_EXERCISE AIM_
Could you please retype all of the entries exactly as they appear?

_TASK DATA_

(* ===== verification/A2aWorker.v ===== *)
(** * The all-to-all worker

    [p2p-all-to-all/src/a2a_worker.rs]: the host side of the expert-parallel all-to-all.  Each
    rank tells every other how many tokens it routes to each expert; from that table the worker
    computes where each received token lies and where it goes, and which byte ranges to write to
    which peers.

    [usize] quantities that index are [nat]; counts and offsets ([u32], [u64]) are [Z] with
    their wrap-around.  The table [tbl] is the content of the [num_routed] buffer, row [g] being
    the counts of data-parallel group [g].  Reading outside it, writing past the end of a device
    vector and indexing out of range are panics of the model. *)
From stdpp Require Import prelude strings list.
From S2P Require Import Prelude Api.
Local Open Scope Z_scope.

Record AllToAllRankHandle := {
  rh_address : DomainAddress;
  num_routed_desc : MemoryRegionDescriptor;
  recv_buffer_desc : MemoryRegionDescriptor;
}.

(** The fields of [WorkerState] that do not change after [new]. *)
Record A2aState := {
  max_recv_tokens : nat;
  max_private_tokens : nat;
  hidden_dim : Z;
  hidden_dim_scale : Z;
  in_elemsize : Z;
  out_elemsize : Z;
  scale_elemsize : Z;
  num_experts : nat;
  expert_padding : Z;
  rank : nat;
  dp_rank : nat;
  dp_group : nat;
  dp_size : nat;
  node_size : nat;
  world_size : nat;
  rank_handles : list AllToAllRankHandle;
  nets_per_gpu : Z;
  dispatch_imm : Z;
  combine_imm : Z;
  route_imm : Z;
  dispatch_barrier_imm : Z;
  combine_barrier_imm : Z;
  num_routed_mr : MemoryRegionHandle;
  send_buffer_mr : MemoryRegionHandle;
  route_write_op : TransferRequest;
  dispatch_barrier_write_op : TransferRequest;
  combine_barrier_write_op : TransferRequest;
}.

(** The five [GdrFlag]s the worker waits for, and those it sets. *)
Inductive Flag : Type :=
  | dispatch_route_done | dispatch_send_done | dispatch_recv_done | combine_send_done
  | combine_recv_done | num_recv_tokens_flag | combine_recv_flag | tx_ready.

(** What the worker does to its environment, in order: wait for a flag (and clear it), set one,
    submit a transfer counted by [tx_counter], wait for immediates, wait until the transfers
    submitted have completed ([fetch_sub] of [tx_counter], then wait until it is not
    negative). *)
Inductive Action : Type :=
  | AWait (f : Flag)
  | ASet (f : Flag) (v : bool)
  | ASubmit (r : TransferRequest)
  | AWaitImm (imm n : Z)
  | AWaitGdr (imm n : Z)
  | AWaitTx (num_tx : Z).

(** ** Vectors and integers *)

(** [v[i]], [v[i] = x] and [a / b]. *)
Definition vget {S A} (v : list A) (i : nat) : M S A := unwrap (v !! i) "index out of bounds".
Definition vset {S A} (v : list A) (i : nat) (x : A) : M S (list A) :=
  if (i <? length v)%nat then ret (<[i := x]> v) else panic "index out of bounds".
Definition usize_div {S} (a b : nat) : M S nat :=
  if (b =? 0)%nat then panic "attempt to divide by zero" else ret (a / b)%nat.
Definition usize_sub {S} (a b : nat) : M S nat :=
  if (a <? b)%nat then panic "attempt to subtract with overflow" else ret (a - b)%nat.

_SOLUTION FOR THIS PROBLEM_
(* ===== verification/A2aWorker.v ===== *)
(** * The all-to-all worker

    [p2p-all-to-all/src/a2a_worker.rs]: the host side of the expert-parallel all-to-all.  Each
    rank tells every other how many tokens it routes to each expert; from that table the worker
    computes where each received token lies and where it goes, and which byte ranges to write to
    which peers.

    [usize] quantities that index are [nat]; counts and offsets ([u32], [u64]) are [Z] with
    their wrap-around.  The table [tbl] is the content of the [num_routed] buffer, row [g] being
    the counts of data-parallel group [g].  Reading outside it, writing past the end of a device
    vector and indexing out of range are panics of the model. *)
From stdpp Require Import prelude strings list.
From S2P Require Import Prelude Api.
Local Open Scope Z_scope.

Record AllToAllRankHandle := {
  rh_address : DomainAddress;
  num_routed_desc : MemoryRegionDescriptor;
  recv_buffer_desc : MemoryRegionDescriptor;
}.

(** The fields of [WorkerState] that do not change after [new]. *)
Record A2aState := {
  max_recv_tokens : nat;
  max_private_tokens : nat;
  hidden_dim : Z;
  hidden_dim_scale : Z;
  in_elemsize : Z;
  out_elemsize : Z;
  scale_elemsize : Z;
  num_experts : nat;
  expert_padding : Z;
  rank : nat;
  dp_rank : nat;
  dp_group : nat;
  dp_size : nat;
  node_size : nat;
  world_size : nat;
  rank_handles : list AllToAllRankHandle;
  nets_per_gpu : Z;
  dispatch_imm : Z;
  combine_imm : Z;
  route_imm : Z;
  dispatch_barrier_imm : Z;
  combine_barrier_imm : Z;
  num_routed_mr : MemoryRegionHandle;
  send_buffer_mr : MemoryRegionHandle;
  route_write_op : TransferRequest;
  dispatch_barrier_write_op : TransferRequest;
  combine_barrier_write_op : TransferRequest;
}.

(** The five [GdrFlag]s the worker waits for, and those it sets. *)
Inductive Flag : Type :=
  | dispatch_route_done | dispatch_send_done | dispatch_recv_done | combine_send_done
  | combine_recv_done | num_recv_tokens_flag | combine_recv_flag | tx_ready.

(** What the worker does to its environment, in order: wait for a flag (and clear it), set one,
    submit a transfer counted by [tx_counter], wait for immediates, wait until the transfers
    submitted have completed ([fetch_sub] of [tx_counter], then wait until it is not
    negative). *)
Inductive Action : Type :=
  | AWait (f : Flag)
  | ASet (f : Flag) (v : bool)
  | ASubmit (r : TransferRequest)
  | AWaitImm (imm n : Z)
  | AWaitGdr (imm n : Z)
  | AWaitTx (num_tx : Z).

(** ** Vectors and integers *)

(** [v[i]], [v[i] = x] and [a / b]. *)
Definition vget {S A} (v : list A) (i : nat) : M S A := unwrap (v !! i) "index out of bounds".
Definition vset {S A} (v : list A) (i : nat) (x : A) : M S (list A) :=
  if (i <? length v)%nat then ret (<[i := x]> v) else panic "index out of bounds".
Definition usize_div {S} (a b : nat) : M S nat :=
  if (b =? 0)%nat then panic "attempt to divide by zero" else ret (a / b)%nat.
Definition usize_sub {S} (a b : nat) : M S nat :=
  if (a <? b)%nat then panic "attempt to subtract with overflow" else ret (a - b)%nat.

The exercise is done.